─── Dataset extract ───

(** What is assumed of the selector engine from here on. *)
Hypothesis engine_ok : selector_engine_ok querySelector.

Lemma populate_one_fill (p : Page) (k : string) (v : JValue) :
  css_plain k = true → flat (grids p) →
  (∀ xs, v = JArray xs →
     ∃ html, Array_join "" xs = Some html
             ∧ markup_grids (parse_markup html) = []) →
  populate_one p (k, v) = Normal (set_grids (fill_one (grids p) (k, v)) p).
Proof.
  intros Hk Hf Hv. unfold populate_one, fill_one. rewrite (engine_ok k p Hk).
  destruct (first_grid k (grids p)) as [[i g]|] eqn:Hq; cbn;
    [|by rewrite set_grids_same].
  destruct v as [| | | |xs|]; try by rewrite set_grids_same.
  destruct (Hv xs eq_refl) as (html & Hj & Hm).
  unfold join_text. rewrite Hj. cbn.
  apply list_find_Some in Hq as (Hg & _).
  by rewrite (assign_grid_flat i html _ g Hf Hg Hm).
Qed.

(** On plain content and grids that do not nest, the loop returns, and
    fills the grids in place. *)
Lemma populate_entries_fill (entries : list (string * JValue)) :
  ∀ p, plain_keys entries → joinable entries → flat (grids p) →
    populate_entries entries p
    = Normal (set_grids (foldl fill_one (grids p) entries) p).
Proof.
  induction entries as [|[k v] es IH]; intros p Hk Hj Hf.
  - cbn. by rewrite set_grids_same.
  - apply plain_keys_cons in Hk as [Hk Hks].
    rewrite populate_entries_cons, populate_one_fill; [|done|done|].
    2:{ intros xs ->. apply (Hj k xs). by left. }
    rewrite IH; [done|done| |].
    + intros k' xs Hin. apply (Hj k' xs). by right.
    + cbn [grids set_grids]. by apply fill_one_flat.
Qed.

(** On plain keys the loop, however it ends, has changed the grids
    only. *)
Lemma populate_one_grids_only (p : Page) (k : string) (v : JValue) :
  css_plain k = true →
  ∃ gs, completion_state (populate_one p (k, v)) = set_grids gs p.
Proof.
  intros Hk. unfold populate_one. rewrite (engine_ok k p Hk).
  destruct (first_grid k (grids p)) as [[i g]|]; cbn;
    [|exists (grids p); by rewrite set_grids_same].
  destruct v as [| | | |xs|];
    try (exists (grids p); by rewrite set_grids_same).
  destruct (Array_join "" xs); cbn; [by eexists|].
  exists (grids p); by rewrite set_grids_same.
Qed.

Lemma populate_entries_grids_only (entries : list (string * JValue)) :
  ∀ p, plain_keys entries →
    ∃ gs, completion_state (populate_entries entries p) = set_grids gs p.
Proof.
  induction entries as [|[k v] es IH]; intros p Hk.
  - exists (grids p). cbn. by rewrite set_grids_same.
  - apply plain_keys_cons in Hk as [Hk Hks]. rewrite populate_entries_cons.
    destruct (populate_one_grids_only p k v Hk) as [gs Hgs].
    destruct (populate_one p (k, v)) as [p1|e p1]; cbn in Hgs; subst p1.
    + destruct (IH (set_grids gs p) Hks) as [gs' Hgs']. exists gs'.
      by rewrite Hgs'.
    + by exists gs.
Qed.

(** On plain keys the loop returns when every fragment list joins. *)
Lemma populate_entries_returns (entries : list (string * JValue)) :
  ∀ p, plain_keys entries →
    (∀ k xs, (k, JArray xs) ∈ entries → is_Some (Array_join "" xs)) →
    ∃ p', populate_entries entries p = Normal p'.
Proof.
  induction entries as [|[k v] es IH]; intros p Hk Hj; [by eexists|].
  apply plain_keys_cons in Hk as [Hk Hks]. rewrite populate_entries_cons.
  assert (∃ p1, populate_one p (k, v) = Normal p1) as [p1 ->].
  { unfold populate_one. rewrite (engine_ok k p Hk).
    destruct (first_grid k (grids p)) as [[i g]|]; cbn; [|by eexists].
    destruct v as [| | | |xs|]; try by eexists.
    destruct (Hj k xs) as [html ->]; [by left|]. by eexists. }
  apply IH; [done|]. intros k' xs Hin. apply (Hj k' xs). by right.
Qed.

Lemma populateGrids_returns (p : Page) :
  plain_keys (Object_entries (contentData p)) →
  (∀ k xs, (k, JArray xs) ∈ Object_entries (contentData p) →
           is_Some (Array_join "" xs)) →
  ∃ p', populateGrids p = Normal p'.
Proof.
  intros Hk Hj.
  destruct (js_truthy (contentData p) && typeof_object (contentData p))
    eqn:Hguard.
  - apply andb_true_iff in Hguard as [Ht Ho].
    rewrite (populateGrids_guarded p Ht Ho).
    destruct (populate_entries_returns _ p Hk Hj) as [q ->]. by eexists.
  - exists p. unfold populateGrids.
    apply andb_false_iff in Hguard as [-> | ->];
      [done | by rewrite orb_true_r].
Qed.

───

Reproduce the listing above exactly, but only from its first line through the line holding "apply list_find_Some in Hq as (Hg & _)."; both of those lines are included.

(** What is assumed of the selector engine from here on. *)
Hypothesis engine_ok : selector_engine_ok querySelector.

Lemma populate_one_fill (p : Page) (k : string) (v : JValue) :
  css_plain k = true → flat (grids p) →
  (∀ xs, v = JArray xs →
     ∃ html, Array_join "" xs = Some html
             ∧ markup_grids (parse_markup html) = []) →
  populate_one p (k, v) = Normal (set_grids (fill_one (grids p) (k, v)) p).
Proof.
  intros Hk Hf Hv. unfold populate_one, fill_one. rewrite (engine_ok k p Hk).
  destruct (first_grid k (grids p)) as [[i g]|] eqn:Hq; cbn;
    [|by rewrite set_grids_same].
  destruct v as [| | | |xs|]; try by rewrite set_grids_same.
  destruct (Hv xs eq_refl) as (html & Hj & Hm).
  unfold join_text. rewrite Hj. cbn.
  apply list_find_Some in Hq as (Hg & _).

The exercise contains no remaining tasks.